As of Jan. 1, 2011, Stewart said the cowherd was down half a million head, and by Jan. 1, 2012 he expects numbers to be down another 300,000, or another percent.
Although the total cattle inventory – including cows, calves, dairy cows, etc. – has consistently declined, peaking at 130 billion in the 1970s before dropping to today’s 92 billion, beef production numbers show the industry has done a good job at increasing efficiency.
“One of the greatest untold stories in the U.S. today is the incredible efficiency gains of U.S. agriculture,” said Stewart. “Yet, we get beat up in the press over methane, carbon emissions and overgrazing.”
Of imports and exports, Stewart said in 2004 the U.S. imported almost four billion pounds of beef while exporting half a billion pounds.
“Today we’re exporting more beef than we’re importing, and back to 1980 we’ve never exported more beef than we’ve imported,” stated Stewart. “That number will grow to 2012 and beyond – we may go to a point where we’re never a net importer again, if we can get the right access, because of the growing global demand for beef.”
Stewart said the U.S. is looking at exports up 14 percent this year, while imports decline four percent, based on the Australian dollar year-to-date.
As a gauge of what exports are adding to the industry, Stewart said to look at beef export dollars per steer or heifer slaughtered.
“If we take the total dollars exported in beef, including offal and variety meats, and take that dollar monthly divided by the steers/heifers slaughtered, we’re up over $200 per head,” he said. “We’re exporting 10 percent of our production and getting 20 percent back through that trade. That’s an indicator of how strong the global demand is.”
Stewart said all the components – production, supply, import, export, carcass weight – are all included in per capita net beef supply, or production plus imports, minus exports, divided by the population of the U.S.
“This is the beef that will be on the plate of American consumers. For 20 years Americans ate about 65 pounds of beef per year, but in the last five years they’ve taken almost 10 pounds off the plate, and that’s a big shift,” said Stewart, adding that much of that is due to trade, tighter imports and larger exports.
“Exports are critical,” he said. “We talk about growing global demand, and say that the whole world is out of beef, but it’s a lot more complicated than that because of political barriers. We have to get much better at access to countries.”

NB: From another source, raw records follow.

(* ===== verification/Maintenance.v ===== *)
(** The background worker's maintenance ([src/worker.rs]): retention of terminal
    instances in the control database and in every registered origin, reclaiming
    of orphaned engine records, of registrations and of submission accounting.

    A pass is a program of [Effects]: each transaction, engine call and connection
    is one operation, whose error stands for a failure of any of its statements.
    A read answers with the snapshot its statement sees, and what the SQL text
    computes of it is written out here. *)
From S2P Require Import Prelude RustString Sql Effects Origin Lineage.

(** ** Snapshots *)

(** The columns of [df.instances] that retention reads; times in microseconds. *)
Record retention_row := mkRetention {
  rr_id : string;
  rr_status : option string;
  rr_created_at : option Z;
  rr_completed_at : option Z;
}.
Record instances_snapshot := mkInstances {
  rows : list retention_row;
  (** [now() - make_interval(days => $1)] *)
  days_ago : Z -> Z;
}.

(** An instance of the engine, joined with its current execution. *)
Record engine_record := mkEngine {
  er_instance_id : string;
  er_status : string;
  er_parent : option string;
}.
Record provider_snapshot := mkProvider {
  engine_records : list engine_record;
  registered : list (Z * N);
  submissions : list string;
  (** the instance ids of the six tables of work *)
  work_ids : list string;
}.

(** What the absence probe reads in the origin's database. *)
Record probe_view := mkProbeView {
  pv_database_oid : Z;
  pv_owned : bool;
  (** attestation and locking *)
  pv_attested : result unit string;
  pv_installation_matches : bool;
}.

Inductive client_error := InstanceNotFound | InstanceStillRunning | OtherClientError (e : string).

(** ** Operations *)

Inductive wop : Type :=
| ReadInstances (origin : option Origin)
| DeleteRows (origin : option Origin) (ids : list string)
| ReadProvider
| DeleteInstance (engine_id : string)
| DeleteInstanceBulk (engine_ids : list string) (completed_before limit : N)
| CancelInstance (engine_id reason : string)
| SystemTime
| Connect (origin : Origin)
| DatabaseName (database_oid : N)
| OpenProbe (database : string)
| ReadProbe (origin : Origin)
| CloseProbe
| DeleteRegistration (database_oid : Z) (installation_id : N) (prefix : string)
| DeleteSubmissions (ids : list string)
| Elapsed.

Definition answer (o : wop) : Type :=
  match o with
  | ReadInstances _ => result instances_snapshot string
  | DeleteRows _ _ => result (list string * Z) string
  | ReadProvider => result provider_snapshot string
  | DeleteInstance _ => result unit client_error
  | DeleteInstanceBulk _ _ _ => result N string
  | CancelInstance _ _ => result unit string
  | SystemTime => option N
  | Connect _ => result unit string
  | DatabaseName _ => result (option string) string
  | OpenProbe _ => result unit string
  | ReadProbe _ => result probe_view string
  | CloseProbe => result unit string
  | DeleteRegistration _ _ _ => result unit string
  | DeleteSubmissions _ => result unit string
  | Elapsed => bool
  end.

(** ** The worker's cursors *)

Definition origin_key : Type := Z * N.

Record OriginRetentionCursor := mkCursor {
  oc_origin : origin_key;
  oc_after_id : option string;
  oc_pending : gmap origin_key string;
  oc_visited : gset origin_key;
  oc_finished : gset origin_key;
}.
Definition default_cursor : OriginRetentionCursor := mkCursor (0%Z, 0%N) None ∅ ∅ ∅.

Record MaintenanceProgress := mkProgress {
  p_control : bool;
  p_legacy : bool;
  p_origins : bool;
  p_engine : bool;
  p_registrations : bool;
  p_submissions : bool;
}.
Definition progress_new : MaintenanceProgress := mkProgress true true true true true true.
Definition has_work (p : MaintenanceProgress) : bool :=
  p_control p || p_legacy p || p_origins p || p_engine p || p_registrations p || p_submissions p.

Record worker_state := mkWorker {
  control_cursor : option string;
  origin_cursor : OriginRetentionCursor;
  engine_cursor : string;
  legacy_cursor : string;
  registration_cursor : origin_key;
  submission_cursor : string;
  pending : MaintenanceProgress;
}.
Definition worker_start : worker_state :=
  mkWorker None default_cursor "" "" (0%Z, 0%N) "" progress_new.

Stewart said the U.S. is not good at consumer marketing overseas.
“When traceability was a buzzword in the late ‘90s, how long did it take Australia and New Zealand to become traceable? They voluntarily did it almost instantly, as well as Argentina, Uruguay and Brazil. Pretty much every major beef exporter on the planet has traceability, and has had it for 10 years – not because they had to, but because the international market said they’d like it,” explained Stewart, adding that the two who don’t are the U.S. and India, which is the fifth-largest beef exporter.
Stewart calls it a 90/10 problem, where only 10 percent of U.S. production is destined for overseas, so the country doesn’t spend a lot of time thinking about how to best market. Australia and New Zealand export 70 to 80 percent of their beef, so they spend a lot of time thinking about international demands.
“That’s what we need to think about if we truly want to participate in the global community,” said Stewart.